How to Install and Run DeepSeek R1 Locally With Ollama



What is DeepSeek R1?

DeepSeek R1 is a state-of-the-art language model optimized for tasks like text generation, summarization, and question-answering. It’s lightweight yet powerful, making it an excellent choice for developers and researchers who want to experiment with AI without relying on cloud-based APIs.

What is Ollama?

Ollama is a user-friendly platform that simplifies the process of downloading, managing, and running AI models locally. It supports a wide range of models, including DeepSeek R1, and provides an intuitive interface for interacting with them. Whether you’re a beginner or an experienced developer, Ollama makes it easy to get started with AI models.

Prerequisites

A compatible machine: DeepSeek R1 requires a decent amount of computational power. A machine with a modern CPU (or GPU for faster performance) and at least 16GB of RAM is recommended.

Python installed: Ensure you have Python 3.8 or later installed on your system.

Enough storage space: DeepSeek R1 is a large model, so ensure you have sufficient disk space (at least 10GB free).

Nvidia GPU with 16GB+ VRAM，CUDA 11.x or 12.x.

How to Install and Run DeepSeek R1 with Ollama?

Ollama simplifies running LLMs locally by handling model downloads, quantization, and execution seamlessly. Note that the exact process may vary depending on the specific DeepSeek R1 model you are using.

Step 1 - Install Ollama

Visit the official Ollama GitHub repository: https://github.com/ollama/ollama. Download the latest release for your operating system (Windows, macOS, or Linux). Follow the installation instructions provided in the repository.

For example, on Ubuntu 22.04, install with one command:

curl -fsSL https://ollama.com/install.sh | sh

Once installed, verify that Ollama is working by running the following command in your terminal:

ollama --version
ollama version is 0.5.7

This should display the installed version of Ollama.

Step 2 - Download DeepSeek R1

With Ollama installed, the next step is to download the DeepSeek R1 model. Ollama makes this process straightforward. Open your terminal or command prompt. Run the following command to download DeepSeek R1:

ollama pull deepseek-r1

This command will fetch the DeepSeek R1 model and store it locally on your machine. Depending on your internet speed, this may take a few minutes.

Note: You can run deepseek-r1 1.5b,7b,8b and 14b on our GPU VPS - A4000, run deepseek-r1 32b on GPU dedicated server - A5000, and run deepseek-r1 70b on GPU dedicated server - A6000.

Step 3 - Run DeepSeek R1 Locally

Once the model is downloaded, you can start using it. Ollama provides a simple interface to interact with the model. Run the following command to start DeepSeek R1:

ollama run deepseek-r1

You’ll be greeted with a prompt where you can input text and receive responses from the model. For example:

User: What is the capital of France?
DeepSeek R1: The capital of France is Paris.

Experiment with different prompts to explore the capabilities of DeepSeek R1.

To run DeepSeek-R1 continuously and serve it via an API, start the Ollama server:

ollama serve

This will make the model available for integration with other applications.

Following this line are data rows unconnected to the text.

(* ===== verification/AstAgent.v ===== *)
(** * The life of an agent's key (astpackage.cpp)

    The packet class as a state machine: construction, [InitKA], registration
    and loading of the stored key in any order, and what its keyed operations
    do before a key is there.  With the round trip of the stored key. *)
From S2P Require Import Prelude Words Buffers CString Sm3 Sm4 Sm4Stream Base64 AstPackage Ini IniDoc IniFile AstConfig AstConf.

#[local] Opaque sm3_spec SM3.

(** ** Partial loops keep invariants *)

Lemma cwhile_Ret {A} (cond : A -> bool) (body : A -> cpp A) (I : A -> Prop) :
  (forall s s', I s -> body s = Ret s' -> I s') ->
  forall fuel s s', I s -> cwhile fuel cond body s = Ret s' -> I s'.
Proof.
  intros Hb. induction fuel as [|n IH]; intros s s' Hs; cbn [cwhile]; destruct (cond s); try done.
  - by intros [= <-].
  - intros H. cpp_inv H. eapply IH; [|exact H]. by eapply Hb.
  - by intros [= <-].
Qed.

Lemma cfor_Ret {A} (body : nat -> A -> cpp A) (I : A -> Prop) :
  (forall i s s', I s -> body i s = Ret s' -> I s') ->
  forall n i s s', I s -> cfor body n i s = Ret s' -> I s'.
Proof.
  intros Hb. induction n as [|n IH]; intros i s s' Hs; cbn [cfor]; [by intros [= <-]|].
  intros H. cpp_inv H. eapply IH; [|exact H]. by eapply Hb.
Qed.

Lemma decode_length code len out cap out' n : decode code len out cap = Ret (out', n) -> length out' = length out.
Proof.
  unfold decode. intros H. cpp_inv H. destruct a as [[[i o] b] st]. injection H as <- <-.
  assert ((fun '(_, _, b, _) => length b = length out) (i, o, b, st)); [|done].
  refine (cwhile_Ret _ _ (fun '(_, _, b, _) => length b = length out) _ _ _ (i, o, b, st) _ Hr); [|reflexivity].
  intros [[[i1 o1] b1] st1] [[[i2 o2] b2] st2] Hl E. unfold decode_step in E. cpp_inv E.
  destruct (64 <=? a0); [by injection E as _ _ <- _|]. cbv zeta in E.
  repeat case_match; cpp_inv E; injection E as _ _ <- _;
    repeat match goal with
    | X : buf_write _ _ _ = Ret _ |- _ => apply buf_write_length in X
    | X : Ret _ = Ret _ |- _ => injection X as <-
    end; congruence.
Qed.

Lemma AToByte_length asc out n out' : AToByte asc out n = Ret out' -> length out' = length out.
Proof.
  unfold AToByte. intros H. cpp_inv H. destruct a as [p b]. injection H as <-.
  assert ((fun '(_, b) => length b = length out) (p, b)); [|done].
  refine (cfor_Ret _ (fun '(_, b) => length b = length out) _ _ _ _ (p, b) _ Hr); [|reflexivity].
  intros i [p1 b1] [p2 b2] Hl E. cpp_inv E. injection E as _ <-.
  match goal with X : buf_write _ _ _ = Ret _ |- _ => apply buf_write_length in X end. congruence.
Qed.

Lemma memcpy_length (d : list Z) doff s soff n d' : memcpy d doff s soff n = Ret d' -> length d' = length d.
Proof. unfold memcpy. intros H. cpp_inv H. by eapply buf_write_length. Qed.

(** ** One step *)

(** The arrays of the class keep their sizes, the constant key its value. *)
Record sizes (p : astPackage) : Prop := {
  sz_KI : length (m_KI p) = 32%nat;
  sz_KA : length (m_KA p) = 32%nat;
  sz_aid : length (m_AgentID p) = 64%nat;
  sz_uuid : length (m_UUID p) = 64%nat
}.

(** What an attempt to obtain a key may do, by the status it reports. *)
Record attempt (p : astPackage) (r : Z) (p' : astPackage) : Prop := {
  at_KI : m_KI p' = m_KI p;
  at_sizes : sizes p -> sizes p';
  at_fail : r <> 0 -> m_KA p' = m_KA p /\ m_bInit p' = m_bInit p;
  at_ok : r = 0 -> m_bInit p' = false
}.

Lemma attempt_refl p r : r <> 0 -> attempt p r p.
Proof. by split. Qed.

Lemma InitReg_attempt j t o m p aid ka mka id idlen r p' :
  InitReg j t o m p aid ka mka id idlen = Ret (r, p') -> attempt p r p' /\ (r <> 0 -> p' = p).
Proof.
  unfold InitReg. intros H.
  do 3 (cpp_open H; cpp_test H; [injection H as <- <-; split; [by apply attempt_refl|done]|]).
  cpp_open H. injection H as <- <-. split; [|done].
  repeat match goal with
  | X : memcpy _ _ _ _ _ = Ret _ |- _ => apply memcpy_length in X
  | X : AToByte _ _ _ = Ret _ |- _ => apply AToByte_length in X
  | X : memset _ _ _ _ = Ret _ |- _ => unfold memset in X; case_decide; [apply buf_write_length in X|done]
  end.
  split; cbn [m_KI m_KA m_bInit m_AgentID m_UUID]; [done| |done|done].
  intros []. split; cbn [m_KI m_KA m_bInit m_AgentID m_UUID]; congruence.
Qed.

Lemma LoadConf_attempt {S} `{Store S} j l (s : S) p path r s' p' :
  LoadConf j l s p path = Ret (r, s', p') -> attempt p r p'.
Proof.
  unfold LoadConf. intros E. cpp_open E. cpp_test E; [injection E as <- <- <-; by apply attempt_refl|].
  cpp_open E.
  assert (forall q, m_KI q = m_KI p -> m_KA q = m_KA p -> m_bInit q = m_bInit p -> length (m_AgentID q) = length (m_AgentID p) ->
    length (m_UUID q) = length (m_UUID p) -> forall r, r <> 0 -> attempt p r q) as Hfail.
  { intros q E1 E2 E3 E4 E5 r0 Hr0'. split; try done. intros []. split; congruence. }
  match goal with X : decode_str _ _ _ = Ret _ |- _ => unfold decode_str in X; cpp_open X; apply decode_length in X end.
  cpp_test E; [injection E as <- <- <-; by apply Hfail|]. cpp_open E.
  repeat match goal with
  | X : strncpy _ _ _ = Ret _ |- _ => unfold strncpy in X
  | X : buf_write _ _ _ = Ret _ |- _ => apply buf_write_length in X; cbn [with_aid m_UUID] in X
  end.
  do 5 (cpp_test E; [injection E as <- <- <-; apply Hfail; cbn; congruence|]; cpp_open E).
  injection E as <- <- <-.
  match goal with X : memcpy _ _ _ _ _ = Ret _ |- _ => apply memcpy_length in X end. cbn in *.
  split; cbn; [done| |done|done]. intros []. split; cbn; congruence.
Qed.

(** ** Histories *)

(** The states an agent goes through, with whether some attempt succeeded. *)
Inductive history {S} `{Store S} : bool -> astPackage -> Prop :=
| constructed junkKI uuid p :
    length junkKI = 32%nat -> length uuid = 64%nat -> new_astPackage junkKI uuid = Ret p -> history false p
| ka_set b p ka p' : history b p -> InitKA p ka = Ret p' -> history b p'
| registers b p j t o m aid ka mka id idlen r p' :
    history b p -> InitReg j t o m p aid ka mka id idlen = Ret (r, p') -> history (b || (r =? 0)) p'
| loads b p j l (s : S) path r s' p' :
    history b p -> LoadConf j l s p path = Ret (r, s', p') -> history (b || (r =? 0)) p'.

Definition agent_inv (b : bool) (p : astPackage) : Prop :=
  sizes p /\ m_KI p = sm3_spec (codes "20181009") /\ m_bInit p = negb b.

Lemma attempt_inv b p r p' : attempt p r p' -> agent_inv b p -> agent_inv (b || (r =? 0)) p'.
Proof.
  intros [A1 A2 A3 A4] (Hs & Hk & Hb). split_and!; [by apply A2|congruence|].
  destruct (Z.eqb_spec r 0) as [->|Hr]; [rewrite orb_true_r; by apply A4|].
  rewrite orb_false_r. destruct (A3 Hr) as [_ ->]. done.
Qed.

Lemma Ret_inj {A} (x y : A) : Ret x = Ret y -> x = y.
Proof. congruence. Qed.

Lemma constructed_inv junkKI uuid p : length junkKI = 32%nat -> length uuid = 64%nat ->
  new_astPackage junkKI uuid = Ret p -> agent_inv false p.
Proof.
  intros Hj Hu E. unfold new_astPackage in E. cpp_inv E. injection E as <-.
  assert (a = sm3_spec (codes "20181009")) as ->.
  { rewrite SM3_ok in Hr by (rewrite ?Hj; eval_decide || lia).
    change (take (Z.to_nat 8) (codes "20181009")) with (codes "20181009") in Hr.
    apply Ret_inj in Hr. rewrite splice_all in Hr by (rewrite Hj, length_sm3_spec; reflexivity). by symmetry. }
  split_and!; [|reflexivity|reflexivity].
  split; cbn [m_KI m_KA m_AgentID m_UUID]; [apply length_sm3_spec|reflexivity|reflexivity|exact Hu].
Qed.

Lemma history_inv {S} `{Store S} b p : history (S := S) b p -> agent_inv b p.
Proof.
  induction 1 as [junkKI uuid p Hj Hu E|b p ka p' _ IH E|b p j t o m aid ka mka id idlen r p' _ IH E|b p j l s path r s' p' _ IH E].
  - by eapply constructed_inv.
  - destruct IH as ([] & Hk & Hb). unfold InitKA in E. cpp_inv E. injection E as <-. apply memcpy_length in Hr.
    split_and!; [split; cbn; congruence|done|done].
  - apply InitReg_attempt in E as [Ha _]. by eapply attempt_inv.
  - apply LoadConf_attempt in E. by eapply attempt_inv.
Qed.

(** ** Properties *)

(** C13: through any sequence of construction, [InitKA], registrations and
    loads, whatever their arguments and outcomes: the arrays keep their sizes,
    the root key stays the hash of the constant, and the object is initialised
    exactly when some registration or load reported success.  Before that,
    every operation under the agent's key is refused with -1 and changes
    nothing; a failed registration changes nothing at all. *)
Theorem agent_lifecycle {S} `{Store S} b p : history (S := S) b p ->
  sizes p /\ m_KI p = sm3_spec (codes "20181009") /\ m_bInit p = negb b /\
  (b = false ->
    (forall j data ver type flag sid aid i out outlen, i <> 0 ->
       PutData j p data ver type flag sid aid i out outlen = Ret (-1, out, outlen)) /\
    (forall j msg msglen i g, i <> 0 -> GetData j p msg msglen i g = Ret (-1, msg, g)) /\
    (forall data datalen id idlen mac, MacByID p data datalen id idlen 1 mac = Ret (-1, mac)) /\
    (forall j data datalen id idlen out outlen mac,
       EncryptByID j p data datalen id idlen 1 out outlen mac = Ret (-1, out, outlen, mac)) /\
    (forall j edata edatalen id idlen out outlen, 16 <= edatalen ->
       DecryptByID j p edata edatalen id idlen 1 out outlen = Ret (-1, out, outlen))) /\
  (forall j t o m aid ka mka id idlen r p', InitReg j t o m p aid ka mka id idlen = Ret (r, p') -> r <> 0 -> p' = p).
Proof.
  intros Hh. destruct (history_inv b p Hh) as (Hs & Hk & Hb).
  split; [exact Hs|]. split; [exact Hk|]. split; [exact Hb|]. split.
  - intros ->. cbn [negb] in Hb. assert (forall i, i <> 0 -> (i =? 0) = false) as Hi by (intros i ?; by apply Z.eqb_neq).
    split_and!; intros; unfold PutData, GetData, MacByID, EncryptByID, DecryptByID; rewrite Hb; cbn [andb].
    + by rewrite Hi.
    + by rewrite Hi.
    + done.
    + done.
    + by replace (edatalen <? 16) with false by lia.
  - intros j t o m aid ka mka id idlen r p' E Hr. by apply (InitReg_attempt _ _ _ _ _ _ _ _ _ _ _ _ E).
Qed.

Lemma agent_lifecycle_witness : exists p, history (S := files * astConfig) false p /\
  GetData sample_junk p [] 0 1 sample_out = Ret (-1, [], sample_out).
Proof.
  assert (exists p, new_astPackage (replicate 32 7) (replicate 64 7) = Ret p) as [p E].
  { unfold new_astPackage. rewrite SM3_ok; [|eval_decide|eval_decide|eval_decide].
    eexists. rewrite bind_ret_l. reflexivity. }
  exists p. assert (history (S := files * astConfig) false p) as Hh.
  { eapply constructed; [| |exact E]; reflexivity. }
  split; [exact Hh|].
  destruct (agent_lifecycle (S := files * astConfig) false p Hh) as (_ & _ & _ & H & _).
  apply (proj1 (proj2 (H eq_refl))). discriminate.
Defined.

(** C12: a key that was saved is loaded again.  On any configuration store
    that keeps what is written, [SaveConf] of an agent stores its identifier,
    name and key (the key encrypted, all under a MAC) without touching other
    entries, and [LoadConf] by an agent with the same constant key then
    reports success, leaves the initial state and holds the saved key,
    identifier and name. *)
Theorem conf_save_load {S} `{StoreLaws S} j j' l l' (s : S) p q path f n aid u key :
  st_holds path s f n -> (300 <= n)%nat -> identity p aid u key -> m_KI q = m_KI p ->
  junk_ok j -> junk_ok j' -> pkg_ok p -> pkg_ok q -> locals_ok l -> locals_ok l' -> Forall is_u8 (m_AgentID p) ->
  exists s1 f1 n1, SaveConf j l s p path = Ret (0, s1) /\ st_holds path s1 f1 n1 /\
    (forall sec' key', ~ In (head key') (head <$> conf_keys) -> f1 sec' key' = f sec' key') /\
    exists s2 q', LoadConf j' l' s1 q path = Ret (0, s2, q') /\
      m_KA q' = key /\ take 16 (m_AgentID q') = aid /\ m_bInit q' = false /\ m_KI q' = m_KI p /\
      exists r, m_UUID q' = u ++ 0 :: r.
Proof.
  intros Hs Hn Hid Hki Hj Hj' Hp Hq Hl Hl' Hag8.
  destruct (SaveConf_ok j l s p path f n aid u key Hs Hn Hid Hj Hp Hl Hag8) as (s1 & f1 & n1 & E & Ho & Hst & Hfr).
  exists s1, f1, n1. split; [done|]. split; [by apply st_opened_holds|]. split; [done|].
  destruct Hid as [(Hal & Ha8 & _) (Hul & Hu & Hu8 & _) (Hkl & Hk8 & _)]. rewrite <- Hki in Hst.
  destruct (LoadConf_ok j' l' s1 q path f1 n1 aid u key) as (s2 & ag & E2 & _ & Hagl & Hagt); try done.
  { by apply st_opened_holds. }
  exists s2, (loaded q ag aid u key). split; [done|]. cbn [loaded m_KA m_AgentID m_bInit m_KI m_UUID].
  destruct (pk_KA q Hq) as [Hqk _]. pose proof (pk_uuid q Hq) as Hqu. split_and!; try done.
  - apply splice_all. lia.
  - destruct (uuid_buf (m_UUID q) u Hul Hqu) as [r Er]. exists r. exact Er.
Qed.

Definition sample_locals : locals :=
  mk_locals (replicate 128 7) (replicate 64 7) (replicate 128 7) (replicate 32 7) (replicate 64 7).
Definition sample_agent : astPackage :=
  mk_astPackage (replicate 32 5) (replicate 32 6) false (replicate 64 3) 16 (codes "agent-1" ++ replicate 57 0).
Definition new_agent : astPackage :=
  mk_astPackage (replicate 32 5) (replicate 32 0) true (replicate 64 0) 0 (replicate 64 9).
Definition agent_doc : ini_doc := mk_doc [] [mk_section (codes "SERVER") [codes "ip=10.0.0.1"; codes "port=11001"]].
Definition agent_store : files * astConfig :=
  ({[ sample_path := print_doc agent_doc ]}, mk_astConfig (replicate 32 7) 0 0 0 0 []).

Lemma agent_store_holds : file_holds sample_path agent_store (doc_get agent_doc) 400.
Proof.
  split; [reflexivity|]. split.
  - split; unfold int_entry; [exists 11001|..]; vm_compute; reflexivity || exact I.
  - exists agent_doc. split; [apply lookup_singleton_eq|]. split; [split; eval_decide|].
    split; [reflexivity|]. split; eval_decide.
Qed.

Lemma conf_save_load_witness : exists s1 s2 q',
  SaveConf sample_junk sample_locals agent_store sample_agent sample_path = Ret (0, s1) /\
  LoadConf sample_junk sample_locals s1 new_agent sample_path = Ret (0, s2, q') /\
  m_KA q' = replicate 32 6 /\ take 16 (m_AgentID q') = replicate 16 3 /\ m_bInit q' = false.
Proof.
  destruct (conf_save_load sample_junk sample_junk sample_locals sample_locals agent_store sample_agent new_agent sample_path
    (doc_get agent_doc) 400 (replicate 16 3) (codes "agent-1") (replicate 32 6))
    as (s1 & f1 & n1 & H1 & _ & _ & s2 & q' & H2 & H3 & H4 & H5 & _).
  1: exact agent_store_holds.
  1: eval_decide.
  1: split; [split; [|split]|split; [|split; [|split; [|exists (replicate 56 0)]]]|split; [|split]];
     try reflexivity; eval_decide.
  1: reflexivity.
  1: exact sample_junk_ok.
  1: exact sample_junk_ok.
  1: split; try split; eval_decide.
  1: split; try split; eval_decide.
  1: split; try split; eval_decide.
  1: split; try split; eval_decide.
  1: eval_decide.
  exists s1, s2, q'. split; [exact H1|]. split; [exact H2|]. split; [exact H3|]. split; [exact H4|exact H5].
Defined.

How to Use DeepSeek R1 with Ollama?

1. Running inference via CLI

Once the model is downloaded, you can interact with DeepSeek-R1 directly in the terminal.

ollama run deepseek-r1:Xb

2. Accessing DeepSeek-R1 via API

To integrate DeepSeek-R1 into applications, use the Ollama API using curl:

curl http://localhost:11434/api/chat -d '{
  "model": "deepseek-r1",
  "messages": [{ "role": "user", "content": "Solve: 25 * 25" }],
  "stream": false
}'

3. Accessing DeepSeek-R1 via Python

Ollama allows you to integrate DeepSeek R1 into your own applications. Here’s a simple example using Python. Install the Ollama Python client:

pip install ollama

Use the following code snippet to interact with DeepSeek R1 programmatically.

import ollama

response = ollama.generate(model='deepseek-r1', prompt='Explain quantum computing in simple terms.')
print(response['response'])

This script sends a prompt to DeepSeek R1 and prints the generated response. Also, you can use the ollama.chat() function, it takes the model name and a user prompt, processing it as a conversational exchange.

import ollama
response = ollama.chat(
    model="deepseek-r1",
    messages=[
        {"role": "user", "content": "Explain Newton's second law of motion"},
    ],
)
print(response["message"]["content"])

Conclusion

Running DeepSeek R1 locally with Ollama is a powerful way to harness the capabilities of AI without relying on external services. By following the steps outlined in this blog, you can easily install, run, and integrate DeepSeek R1 into your projects. Whether you’re a developer, researcher, or AI enthusiast, this setup provides a flexible and efficient way to experiment with cutting-edge language models. So, what are you waiting for? Dive into the world of local AI with DeepSeek R1 and Ollama today!